Los Estados jamás fueron concebidos como una fuente de soluciones de nuestros problemas individuales, pero desafortunadamente eso hemos llegado a creer. Esta es la enfermedad que tiene en vilo a todo el planeta. Tomemos el caso de los EE.UU., en dónde más del 50% de la población no paga impuestos directos. ¿Cuánto será en Panamá? Luego vemos a los apóstatas de la sensatez aullando que no existe una repartición de riquezas.
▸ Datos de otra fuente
(** * LiveCTD: the countdown page script (script.js)

    A shallow embedding of the page script: the countdown renderer
    [updateCountdown], the particle generator [createParticles] and the
    image cache-busting step [bustImageCache], together with the small
    part of the JavaScript runtime they rely on (Numbers restricted to
    integral values and NaN, string padding, property access on an object
    literal, writes to DOM nodes, TypeError on a null receiver, and the
    binary64 arithmetic of the random attributes). *)

From Stdlib Require Import ZArith QArith Qround Qpower Lia Lqa Ascii.
From Stdlib Require String.
From stdpp Require Import base option list strings gmap.

Local Open Scope Z_scope.

(** ** Numbers

    Time values are integral Numbers of magnitude at most 8.64e15 (or NaN
    for an invalid Date).  The script's arithmetic on them is rendered by
    the integer operations of [Z]: on integral operands [-] and [%] are
    exact as long as the result stays below 2^53 in magnitude, and
    [Math.floor] of the rounded quotient of a non-negative integer below
    2^53 by a positive integer is the floor of the exact quotient.  The
    difference of a target and a clock reading stays below 2^53 whenever
    the clock reads a time after the epoch.  [%] takes the sign of the
    dividend ([Z.rem]); the floor of a quotient by a positive constant is
    [Z.div]. *)

Inductive Number : Type :=
| NaN
| Int (z : Z).

#[global] Instance Number_eq_dec : EqDecision Number.
Proof. solve_decision. Defined.

(** [a - b] *)
Definition Nsub (a b : Number) : Number :=
  match a, b with
  | Int x, Int y => Int (x - y)
  | _, _ => NaN
  end.

(** [a <= 0]; every comparison with NaN is false. *)
Definition Nle0 (a : Number) : bool :=
  match a with
  | Int x => x <=? 0
  | NaN => false
  end.

(** [a % c] for a non-zero integral constant [c]. *)
Definition Nrem (a : Number) (c : Z) : Number :=
  match a with
  | Int x => Int (Z.rem x c)
  | NaN => NaN
  end.

(** [Math.floor(a / c)] for a positive integral constant [c]. *)
Definition Math_floor_div (a : Number) (c : Z) : Number :=
  match a with
  | Int x => Int (x / c)
  | NaN => NaN
  end.

(** ** Strings *)

Definition digit_char (d : Z) : ascii := ascii_of_nat (48 + Z.to_nat d).

(** Decimal digits of a non-negative integer, most significant first.
    The fuel bounds the number of digits. *)
Fixpoint digits_aux (fuel : nat) (n : Z) (acc : string) : string :=
  match fuel with
  | O => acc
  | S fuel' =>
      let acc' := String (digit_char (n mod 10)) acc in
      if n <? 10 then acc' else digits_aux fuel' (n / 10) acc'
  end.

Definition digits (n : Z) : string :=
  digits_aux (S (Z.to_nat (Z.log2 n))) n "".

(** [String(x)] on the Numbers above (integers print in plain decimal
    notation below 1e21). *)
Definition ToString (x : Number) : string :=
  match x with
  | NaN => "NaN"
  | Int z => if z <? 0 then String "-" (digits (- z)) else digits z
  end.

(** The first [n] characters of [fill] repeated, continuing from [cur]. *)
Fixpoint fill_to (n : nat) (cur fill : string) : string :=
  match n with
  | O => ""
  | S n' =>
      match cur with
      | String c rest => String c (fill_to n' rest fill)
      | EmptyString =>
          match fill with
          | String c rest => String c (fill_to n' rest fill)
          | EmptyString => ""
          end
      end
  end.

(** [s.padStart(targetLength, fillString)] *)
Definition padStart (targetLength : nat) (fillString : string) (s : string) : string :=
  if (targetLength <=? String.length s)%nat then s
  else fill_to (targetLength - String.length s) fillString fillString +:+ s.

(** Reading a decimal numeral back (used to state that nothing is lost). *)
Definition digit_val (c : ascii) : Z := Z.of_nat (nat_of_ascii c) - 48.

Fixpoint parse_from (v : Z) (s : string) : Z :=
  match s with
  | EmptyString => v
  | String c rest => parse_from (10 * v + digit_val c) rest
  end.

Definition parse_decimal (s : string) : Z := parse_from 0 s.

Definition is_digit (c : ascii) : bool :=
  let n := nat_of_ascii c in ((48 <=? n) && (n <=? 57))%nat.

Fixpoint all_digits (s : string) : bool :=
  match s with
  | EmptyString => true
  | String c rest => is_digit c && all_digits rest
  end.

(** ** The page: DOM nodes, the window and the runtime's completions *)

(** Handle of a DOM element. *)
Definition Elem := nat.

(** What a property of the script's objects can hold: nothing, [null]
    (an id that [document.getElementById] did not find) or an element. *)
Inductive Value : Type :=
| undefined
| null
| node (el : Elem).

#[global] Instance Value_eq_dec : EqDecision Value.
Proof. solve_decision. Defined.

(** ToBoolean: [undefined] and [null] are falsy, an object is truthy. *)
Definition truthy (v : Value) : bool :=
  match v with
  | node _ => true
  | _ => false
  end.

(** An object literal: its own properties in the order [Object.values]
    enumerates them (the keys of an object are pairwise distinct; no
    result below depends on it). *)
Definition Obj := list (string * Value).
(** * Python_for_Data_Quality: the news-feed pipeline and the city store

    A shallow embedding of [src/HomeTask10.py] (record model, content
    hash, JSON and XML decoders, SQLite store, publisher) and of the
    coordinate table of [src/Final.py], with the properties the
    specification states about them.

    Conventions.
    - A Python [str] is a [string] whose characters are the code points
      below 256; [str.lower] and [str.strip] are given on that range.
    - A Python [float] is a binary64 [float]; comparisons are the IEEE
      ones, as in Python.  A [REAL] column of SQLite gives back the
      binary64 that was written, except that negative zero comes back
      as positive zero.
    - SQLite tables are lists of rows in rowid order.  The database file
      is assumed reachable: I/O failures of the driver are not modelled. *)

From Stdlib Require Import Bool Ascii String List ZArith NArith Lia.
From Stdlib Require Import Floats.PrimFloat.
Import ListNotations.

Set Warnings "-inexact-float,-register-all".

Local Open Scope string_scope.
Local Open Scope list_scope.

(** ** Python and SQLite string primitives *)

Module Str.

Definition code (c : ascii) : N := N_of_ascii c.

Definition is_ascii_upper (c : ascii) : bool :=
  ((65 <=? code c) && (code c <=? 90))%N.

(** Code points 192..222 except the multiplication sign 215: the
    upper-case letters of the Latin-1 supplement. *)
Definition is_latin1_upper (c : ascii) : bool :=
  ((192 <=? code c) && (code c <=? 222) && negb (code c =? 215))%N.

Definition shift_case (c : ascii) : ascii := ascii_of_N (code c + 32).

(** SQLite's built-in [LOWER()] folds the 26 ASCII letters only. *)
Definition sqlite_lower_char (c : ascii) : ascii :=
  if is_ascii_upper c then shift_case c else c.

Fixpoint sqlite_lower (s : string) : string :=
  match s with
  | EmptyString => EmptyString
  | String c s' => String (sqlite_lower_char c) (sqlite_lower s')
  end.

(** Python's [str.lower()] on code points below 256. *)
Definition lower_char (c : ascii) : ascii :=
  if is_ascii_upper c || is_latin1_upper c then shift_case c else c.

Fixpoint lower (s : string) : string :=
  match s with
  | EmptyString => EmptyString
  | String c s' => String (lower_char c) (lower s')
  end.

(** [str.isspace] for one code point below 256. *)
Definition is_space (c : ascii) : bool :=
  let n := code c in
  ((9 <=? n) && (n <=? 13) || (28 <=? n) && (n <=? 32)
   || (n =? 133) || (n =? 160))%N.

Fixpoint lstrip (s : string) : string :=
  match s with
  | EmptyString => EmptyString
  | String c s' => if is_space c then lstrip s' else s
  end.

(** Drops the trailing white space: a character is kept when something
    that is kept follows it, or when it is not white space itself. *)
Fixpoint rstrip (s : string) : string :=
  match s with
  | EmptyString => EmptyString
  | String c s' =>
      match rstrip s' with
      | EmptyString => if is_space c then EmptyString else String c EmptyString
      | r => String c r
      end
  end.

Definition strip (s : string) : string := rstrip (lstrip s).

(** Truth value of a [str]: non-empty. *)
Definition truthy (s : string) : bool :=
  match s with EmptyString => false | _ => true end.

(** Two characters that differ at most by the case of an ASCII letter. *)
Definition ascii_case_eqb (a b : ascii) : bool :=
  Ascii.eqb a b
  || (is_ascii_upper a && (code b =? code a + 32)%N)
  || (is_ascii_upper b && (code a =? code b + 32)%N).

(** [b] is a casing of [a] in which only ASCII letters changed case. *)
Fixpoint ascii_casing (a b : string) : bool :=
  match a, b with
  | EmptyString, EmptyString => true
  | String x a', String y b' => ascii_case_eqb x y && ascii_casing a' b'
  | _, _ => false
  end.

End Str.

(** ** [Final.py]: the coordinate table of the distance calculator *)

Module Final.

(** A [REAL] column.  SQLite writes a real that equals an integer as
    that integer and converts it back to a real when the column is
    read.  The binary64 that comes back is the one that was written,
    with one exception: negative zero is written, like positive zero,
    as the integer 0 and comes back as positive zero.  [real_column f]
    is what the column gives back for [f].  (A NaN is bound as [NULL],
    which [NOT NULL] refuses; no [INSERT] below is reached with one:
    the constants of [populate_initial_cities] are numbers, and
    [save_city_coordinates] checks the ranges first, which a NaN
    fails.) *)
Definition real_column (f : float) : float :=
  if PrimFloat.eqb f 0%float then 0%float else f.

(** One row of table [cities]:
    [id INTEGER PRIMARY KEY AUTOINCREMENT, name TEXT UNIQUE NOT NULL,
     latitude REAL NOT NULL, longitude REAL NOT NULL, country TEXT,
     created_at DATETIME DEFAULT CURRENT_TIMESTAMP].
    The two [REAL] cells are kept as binary64 values. *)
Record city_row := mk_city {
  id : Z;
  name : string;
  stored_latitude : float;
  stored_longitude : float;
  country : string;
  created_at : string
}.

(** What a [SELECT] gives for the columns [latitude] and [longitude] of
    a row: no cell, however the table came to be, reads as negative
    zero. *)
Definition latitude (r : city_row) : float := real_column (stored_latitude r).
Definition longitude (r : city_row) : float := real_column (stored_longitude r).

(** The database: the rows of [cities] in rowid order, and the counter
    that [AUTOINCREMENT] keeps in [sqlite_sequence]. *)
Record database := mk_db {
  cities : list city_row;
  sequence : Z
}.

Definition empty_database : database := mk_db [] 0.

(** The rowid an [AUTOINCREMENT] insert takes: one more than the largest
    rowid ever used. *)
Definition next_rowid (db : database) : Z :=
  1 + fold_right (fun r m => Z.max (id r) m) (sequence db) (cities db).

(** [INSERT INTO cities (name, latitude, longitude, country) VALUES ...]
    without conflict clause: the [UNIQUE] constraint on [name] (binary
    collation) rejects the row with [IntegrityError], here [None].  The
    coordinates are written to [REAL] columns. *)
Definition insert_city (now : string) (db : database)
    (n : string) (lat lon : float) (c : string) : option database :=
  if existsb (fun r => String.eqb (name r) n) (cities db) then None
  else
    let i := next_rowid db in
    Some (mk_db (cities db
                   ++ [mk_city i n (real_column lat) (real_column lon) c now]) i).

(** [INSERT OR REPLACE]: the rows that hold the same [name] are deleted,
    then the new row is added under a fresh rowid, its coordinates as
    the [REAL] columns keep them. *)
Definition insert_or_replace_city (now : string) (db : database)
    (n : string) (lat lon : float) (c : string) : database :=
  let i := next_rowid db in
  mk_db (filter (fun r => negb (String.eqb (name r) n)) (cities db)
           ++ [mk_city i n (real_column lat) (real_column lon) c now]) i.

Local Open Scope float_scope.

Definition A_tilde : string := String "195"%char EmptyString.
Definition a_tilde : string := String "227"%char EmptyString.

Definition initial_cities : list (string * float * float * string) :=
  [ ("New York", 40.7128, -74.0060, "USA");
    ("London", 51.5074, -0.1278, "UK");
    ("Paris", 48.8566, 2.3522, "France");
    ("Tokyo", 35.6762, 139.6503, "Japan");
    ("Sydney", -33.8688, 151.2093, "Australia");
    ("Los Angeles", 34.0522, -118.2437, "USA");
    ("Berlin", 52.5200, 13.4050, "Germany");
    ("Moscow", 55.7558, 37.6176, "Russia");
    ("Mumbai", 19.0760, 72.8777, "India");
    ("Beijing", 39.9042, 116.4074, "China");
    ("Cairo", 30.0444, 31.2357, "Egypt");
    ("S" ++ a_tilde ++ "o Paulo", -23.5505, -46.6333, "Brazil");
    ("Mexico City", 19.4326, -99.1332, "Mexico");
    ("Buenos Aires", -34.6118, -58.3960, "Argentina");
    ("Lagos", 6.5244, 3.3792, "Nigeria");
    ("Bangkok", 13.7563, 100.5018, "Thailand");
    ("Istanbul", 41.0082, 28.9784, "Turkey");
    ("Seoul", 37.5665, 126.9780, "South Korea");
    ("Dubai", 25.2048, 55.2708, "UAE");
    ("Singapore", 1.3521, 103.8198, "Singapore") ]%string.

(** [populate_initial_cities]: only an empty table is filled; a row the
    [UNIQUE] constraint rejects is skipped. *)
Definition populate_initial_cities (now : string) (db : database) : database :=
  if (Z.of_nat (length (cities db)) =? 0)%Z then
    fold_left
      (fun d '(n, lat, lon, c) =>
         match insert_city now d n lat lon c with
         | Some d' => d'
         | None => d
         end)
      initial_cities db
  else db.

(** [get_city_coordinates]: the first row whose [LOWER(name)] equals
    [LOWER(?)], or [None]; the pair is what the two [REAL] columns of
    that row give back. *)
Definition get_city_coordinates (db : database) (city_name : string)
    : option (float * float) :=
  match
    find (fun r => String.eqb (Str.sqlite_lower (name r))
                              (Str.sqlite_lower city_name)) (cities db)
  with
  | Some result => Some (latitude result, longitude result)
  | None => None
  end.

Definition valid_latitude (latitude : float) : bool :=
  PrimFloat.leb (-90) latitude && PrimFloat.leb latitude 90.
(** ** The counts of a feed *)

(** X9.  When the first count of a feed, that of its documents outside the
    alias, is answered with 503, [es_feed_activities_total] raises
    [ESMetricsUnavailable] at once: the second count is never asked for. *)
Theorem feed_totals_stop_at_first_503 (feed_id : string) (w : world) :
  answers_503 (w_env w (length (w_trace w))
                 (count_request (feed_nonsearchable_path feed_id))) ->
  es_feed_activities_total feed_id w =
    (Raise ESMetricsUnavailable,
     set_trace (count_request (feed_nonsearchable_path feed_id) :: w_trace w) w).
Proof.
  intros H. unfold es_feed_activities_total.
  rewrite <- bind_assoc.
  apply bind_raise_step. now apply maybe_unavailable_count_503.
Qed.

Lemma feed_totals_stop_at_first_503_witness :
  let w := world_of ∅ (fun _ => example_answers) in
  fst (es_feed_activities_total "F1" w) = Raise ESMetricsUnavailable /\
  w_trace (snd (es_feed_activities_total "F1" w)) =
    [count_request (feed_nonsearchable_path "F1")].
Proof.
  cbv zeta.
  rewrite (feed_totals_stop_at_first_503 "F1" (world_of ∅ (fun _ => example_answers))).
  - split; reflexivity.
  - split; reflexivity.
Defined.
Lemma parseUnits_trimmed d u :
  default d (parseUnits u) = d ∨ trimmed (default d (parseUnits u)).
Proof.
  destruct u as [u|]; [|by left]. unfold parseUnits.
  destruct (negb (Js.truthy u) || String.eqb (Js.trim u) "") eqn:E;
    [by left|].
  right. split; [|apply trim_idem]. simpl. intros Hu.
  apply blank_test in Hu. congruence.
Qed.

Lemma items_of_proper this n m : Forall (proper this) (items_of this n m).
Proof.
  unfold items_of, ingredients_of, cookwares_of, timers_of.
  rewrite !fmap_app, !Forall_app. split_and!.
  - destruct (Js.truthy_opt (at_index m 7)) eqn:E; [|constructor].
    apply truthy_opt_default in E as [E _].
    constructor; [|constructor]. cbn. split_and!; [done|done|by left|by left].
  - destruct (Js.truthy_opt (at_index m 3)) eqn:E; [|constructor].
    apply truthy_opt_default in E as [E _].
    constructor; [|constructor]. cbn.
    split_and!; [done| |apply parseQuantity_resolved|apply parseUnits_trimmed].
    destruct (Js.truthy_opt (at_index m 6)) eqn:E6; [|done].
    by apply truthy_opt_default in E6 as [_ E6].
  - destruct (Js.truthy_opt (at_index m 10)) eqn:E; [|constructor].
    apply truthy_opt_default in E as [E _].
    constructor; [|constructor]. cbn. split; [done|by left].
  - destruct (Js.truthy_opt (at_index m 8)) eqn:E; [|constructor].
    apply truthy_opt_default in E as [E _].
    constructor; [|constructor]. cbn.
    split; [done|apply parseQuantity_resolved].
  - destruct (Js.truthy_opt (at_index m 12)) eqn:E; [|constructor].
    constructor; [|constructor]. cbn.
    split; [apply parseQuantity_resolved|apply parseUnits_trimmed].
Qed.
(** * frida-ipa-dump: the file-reception protocol of [dump.py]

    A shallow embedding of [Task] and [IPADump] from [dump.py]: the Python
    objects and the operating system they act on are one explicit state
    ([World]); every method is a computation in a state-and-exception monad
    whose exceptions are the Python exceptions the source can raise.

    The parts of the environment the source only calls (the [os] module,
    [open], [print], the frida session) are modelled next to it:
    - the file system is a finite map from resolved paths to nodes, with
      POSIX path resolution ([.], [..], repeated slashes; no symbolic
      links);
    - every call into the operating system is recorded in a trace, so that
      "was attempted" is a statement about the trace;
    - a file opened by [open] is a buffered writer, as in Python: the bytes
      written stay in its buffer until the buffer is full or the file is
      closed, and a file object that is no longer referenced is closed by the
      interpreter;
    - what differs from one machine to the next (the size of the buffer, the
      range of time stamps the file system keeps, how deep [rmtree] can
      descend) is a parameter of the state ([Platform]);
    - JSON numbers are integers (floating point values are not modelled). *)

From Stdlib Require Import ZArith String Ascii List Bool Lia.
From stdpp Require Import base option list gmap strings fin_maps.

Open Scope string_scope.
Open Scope Z_scope.

(** ** Python values as they arrive from the agent *)

(** A decoded JSON document. A [dict] keeps its insertion order, as a Python
    [dict] does; lookups take the first binding of a key. *)
#[warnings="-register-all"]
Inductive value : Type :=
| VNone
| VBool (b : bool)
| VInt (n : Z)
| VStr (s : string)
| VList (l : list value)
| VDict (d : list (string * value)).

Abbreviation dict := (list (string * value)).
Abbreviation bytes := (list Byte.byte).

Fixpoint dict_get (k : string) (d : dict) : option value :=
  match d with
  | [] => None
  | (k', v) :: d' => if String.eqb k k' then Some v else dict_get k d'
  end.

Definition dict_mem (k : string) (d : dict) : bool :=
  match dict_get k d with Some _ => true | None => false end.

(** [bool(v)]: Python truthiness. *)
Definition truthy (v : value) : bool :=
  match v with
  | VNone => false
  | VBool b => b
  | VInt n => negb (n =? 0)
  | VStr s => negb (String.eqb s "")
  | VList l => match l with [] => false | _ => true end
  | VDict d => match d with [] => false | _ => true end
  end.

(** [v == s] for a string literal [s]. *)
Definition eq_str (v : value) (s : string) : bool :=
  match v with VStr s' => String.eqb s' s | _ => false end.

(** Keys of [self.tasks]. Python hashes [True] and [1] (and [False] and [0])
    to the same dictionary key; lists and dicts are unhashable. *)
Inductive key : Type :=
| KNone
| KInt (n : Z)
| KStr (s : string).

Global Instance key_eq_dec : EqDecision key.
Proof. solve_decision. Defined.

Global Instance key_countable : Countable key.
Proof.
  refine (inj_countable'
    (fun k => match k with
              | KNone => inl tt
              | KInt n => inr (inl n)
              | KStr s => inr (inr s)
              end)
    (fun x => match x with
              | inl _ => KNone
              | inr (inl n) => KInt n
              | inr (inr s) => KStr s
              end) _).
  intros []; reflexivity.
Defined.

Definition hash_key (v : value) : option key :=
  match v with
  | VNone => Some KNone
  | VBool b => Some (KInt (if b then 1 else 0))
  | VInt n => Some (KInt n)
  | VStr s => Some (KStr s)
  | VList _ | VDict _ => None
  end.

(** ** Strings and [os.path.join] *)

(** [s.startswith(pre)]. *)
Fixpoint startswith (s pre : string) {struct pre} : bool :=
  match pre, s with
  | EmptyString, _ => true
  | String c pre', String d s' => Ascii.eqb c d && startswith s' pre'
  | String _ _, EmptyString => false
  end.

Fixpoint endswith_slash (s : string) : bool :=
  match s with
  | EmptyString => false
  | String c EmptyString => Ascii.eqb c "/"
  | String _ s' => endswith_slash s'
  end.

(** [os.path.join(a, b)] of [posixpath], for two strings. *)
Definition os_path_join (a b : string) : string :=
  if startswith b "/" then b
  else if String.eqb a "" || endswith_slash a then a ++ b
  else a ++ "/" ++ b.

(** ** Exceptions *)

Inductive oserror : Type :=
| FileNotFoundError
| FileExistsError
| IsADirectoryError
| NotADirectoryError
| PermissionError.

Inductive exn : Type :=
| ValueError        (* [local_path]: path is illegal; write to a closed file *)
| KeyError
| TypeError
| AttributeError
| OverflowError
| RecursionError
| OSError (e : oserror)
| SystemExit (code : Z).

Inductive result (A : Type) : Type :=
| Return (a : A)
| Raise (e : exn).
Arguments Return {A} a.
Arguments Raise {A} e.

(** ** The file system and the system-call trace *)

(** A resolved absolute path: its components below [/]. *)
Abbreviation fspath := (list string).

Inductive node : Type :=
| Dir
| File (content : bytes) (times : option (Z * Z)) (mode : Z) (owned : bool).

Inductive syscall : Type :=
| SysOpen (p : string)
| SysWrite (fd : nat) (data : bytes)
| SysClose (fd : nat)
| SysUtime (p : string) (atime mtime : Z)
| SysChmod (p : string) (mode : Z)
| SysMkdir (p : string)
| SysMkdtemp (p : string)
| SysRmtree (p : string).

(** An open file object: the node it was opened on, the offset at which the
    operating system writes next, and the bytes that [write] has accepted
    and that have not reached the file yet. *)
Record ofile : Type := mkOfile {
  of_node : fspath;
  of_pos : nat;
  of_buf : list Byte.byte
}.

(** What depends on the machine: the size of the buffer of a file opened by
    [open] (the block size of the file system), the range of time stamps the
    file system keeps (times outside it are clamped), and the number of
    nested directories [shutil.rmtree] can enter before the interpreter's
    recursion limit stops it. *)
Record Platform : Type := mkPlatform {
  buffer_size : nat;
  time_min : Z;
  time_max : Z;
  rmtree_depth : nat
}.

Inductive printable : Type :=
| PStr (s : string)
| PVal (v : value).

(** ** [class Task] : the record *)

Module Task.
(** [self.file] is the descriptor of the file opened in [__init__]. *)
Record t : Type := mk {
  session : value;
  path : string;
  info : value;
  file : nat
}.
End Task.

(** ** The state: one [IPADump] object and its environment *)

Record World : Type := mkWorld {
  (* IPADump attributes *)
  tempdir : option string;
  tasks : gmap key Task.t;
  verbose : bool;
  session : option nat;        (* [Some n]: attached, [detach()] called n times *)
  (* environment *)
  fs : gmap fspath node;
  ofiles : gmap nat ofile;     (* open file objects *)
  next_fd : nat;
  stdout : list (list printable);
  calls : list syscall;
  platform : Platform
}.

Definition set_tempdir (x : option string) (w : World) : World :=
  mkWorld x (tasks w) (verbose w) (session w) (fs w) (ofiles w) (next_fd w)
          (stdout w) (calls w) (platform w).
Definition set_tasks (x : gmap key Task.t) (w : World) : World :=
  mkWorld (tempdir w) x (verbose w) (session w) (fs w) (ofiles w) (next_fd w)
          (stdout w) (calls w) (platform w).
Definition set_session (x : option nat) (w : World) : World :=
  mkWorld (tempdir w) (tasks w) (verbose w) x (fs w) (ofiles w) (next_fd w)
          (stdout w) (calls w) (platform w).
Definition set_fs (x : gmap fspath node) (w : World) : World :=
  mkWorld (tempdir w) (tasks w) (verbose w) (session w) x (ofiles w) (next_fd w)
          (stdout w) (calls w) (platform w).
Definition set_ofiles (x : gmap nat ofile) (w : World) : World :=
  mkWorld (tempdir w) (tasks w) (verbose w) (session w) (fs w) x (next_fd w)
          (stdout w) (calls w) (platform w).
Definition set_next_fd (x : nat) (w : World) : World :=
  mkWorld (tempdir w) (tasks w) (verbose w) (session w) (fs w) (ofiles w) x
          (stdout w) (calls w) (platform w).
Definition set_stdout (x : list (list printable)) (w : World) : World :=
  mkWorld (tempdir w) (tasks w) (verbose w) (session w) (fs w) (ofiles w)
          (next_fd w) x (calls w) (platform w).
Definition set_calls (x : list syscall) (w : World) : World :=
  mkWorld (tempdir w) (tasks w) (verbose w) (session w) (fs w) (ofiles w)
          (next_fd w) (stdout w) x (platform w).

(** ** The monad: state passing with Python exceptions

    An exception keeps the state reached when it was raised: Python undoes
    nothing. *)

Definition M (A : Type) : Type := World -> result A * World.

Global Instance M_ret : MRet M := fun A a w => (Return a, w).
Global Instance M_bind : MBind M := fun A B f m w =>
  match m w with
  | (Return a, w') => f a w'
  | (Raise e, w') => (Raise e, w')
  end.

Definition raise {A : Type} (e : exn) : M A := fun w => (Raise e, w).
Definition get_world : M World := fun w => (Return w, w).
Definition modify (f : World -> World) : M unit := fun w => (Return tt, f w).

(** [try: m except FileNotFoundError: pass] *)
Definition except_FileNotFoundError (m : M unit) : M unit := fun w =>
  match m w with
  | (Raise (OSError FileNotFoundError), w') => (Return tt, w')
  | r => r
  end.

(** [try: m finally: h] *)
Definition finally {A : Type} (m : M A) (h : M unit) : M A := fun w =>
  match m w with
  | (r, w') =>
      match h w' with
      | (Return _, w'') => (r, w'')
      | (Raise e, w'') => (Raise e, w'')
      end
  end.

Definition print (args : list printable) : M unit :=
  modify (fun w => set_stdout (stdout w ++ [args]) w).

Definition syscall_trace (c : syscall) : M unit :=
  modify (fun w => set_calls (calls w ++ [c]) w).

(** ** The operating system *)

(** [s.split('/')] *)
Fixpoint components_go (cur s : string) : list string :=
  match s with
  | EmptyString => [cur]
  | String c s' =>
      if Ascii.eqb c "/" then cur :: components_go "" s'
      else components_go (cur ++ String c EmptyString) s'
  end.

Definition components (s : string) : list string :=
  List.filter (fun c => negb (String.eqb c "")) (components_go "" s).

(** The root directory always exists. *)
Definition fs_lookup (f : gmap fspath node) (p : fspath) : option node :=
  match p with
  | [] => Some Dir
  | _ => f !! p
  end.

Definition step (cur : fspath) (c : string) : fspath :=
  if String.eqb c "." then cur
  else if String.eqb c ".." then removelast cur
  else cur ++ [c].

(** Path resolution: every component is looked up in a directory that must
    exist; [..] of the root is the root. Relative names are resolved from
    the root (the working directory of the process is taken to be [/]). *)
Fixpoint walk (f : gmap fspath node) (cur : fspath) (cs : list string)
  : oserror + fspath :=
  match cs with
  | [] => inr cur
  | c :: cs' =>
      match fs_lookup f cur with
      | Some Dir => walk f (step cur c) cs'
      | Some (File _ _ _ _) => inl NotADirectoryError
      | None => inl FileNotFoundError
      end
  end.

Definition resolve (f : gmap fspath node) (p : string) : oserror + fspath :=
  if String.eqb p "" then inl FileNotFoundError
  else walk f [] (components p).

Definition new_file_mode : Z := 420.   (* 0o644: 0o666 under a umask of 0o022 *)

(** The number of a new file object: at least [next_fd], and different from
    the number of every file that is open and of every file a task holds
    (the numbers stand for the identity of Python's file objects). *)
Definition new_fd (w : World) : nat :=
  Nat.max (next_fd w)
    (Nat.max
       (map_fold (fun fd (_ : ofile) acc => Nat.max (S fd) acc) 0%nat (ofiles w))
       (map_fold (fun (_ : key) t acc => Nat.max (S (Task.file t)) acc) 0%nat (tasks w))).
Y no queda más que preguntarse. ‘¿De dónde creen que salen los fondos para la educación, para las calles, los servicios de salud, luminarias, y el mar de subsidios que algún día no muy distante bien podemos llegar a lamentar?
Aunque el gestor directo de las infecciones parasitarias es la clase política, estos no son más que el reflejo de una sociedad que ha llegado a pensar que: ‘estos son nuestros derechos’. Pues no es así, ya que los únicos derechos auténticos son la vida, el pensamiento y palabra, el derecho de libre tránsito y de apropiarnos de las cosas del mundo para transformarlas a fin de poder vivir, sin violentar a otros. Todo lo demás son listas a Santa Claus. Y todas estas dádivas tienen un agobiante precio que tarde o temprano se paga, al punto que ya los europeos y los estadounidenses han comenzado a pagar.
Ni uno sólo de estos llamados ‘derechos’ son posibles sin el uso de la violencia; la violencia que el Estado impone a través de las armas, multas y mazmorras de infeccioso hacinamiento. Pero la verdadera prosperidad jamás la encontraremos por estos caminos de infortunio, ya que la prosperidad del individuo, de la familia y de la comunidad está basada en la autosuficiencia del ser humano, a título individual y luego en función de sanos vínculos de cooperación voluntaria y no aquella impuesta en demagogia y cobrada en corrupción.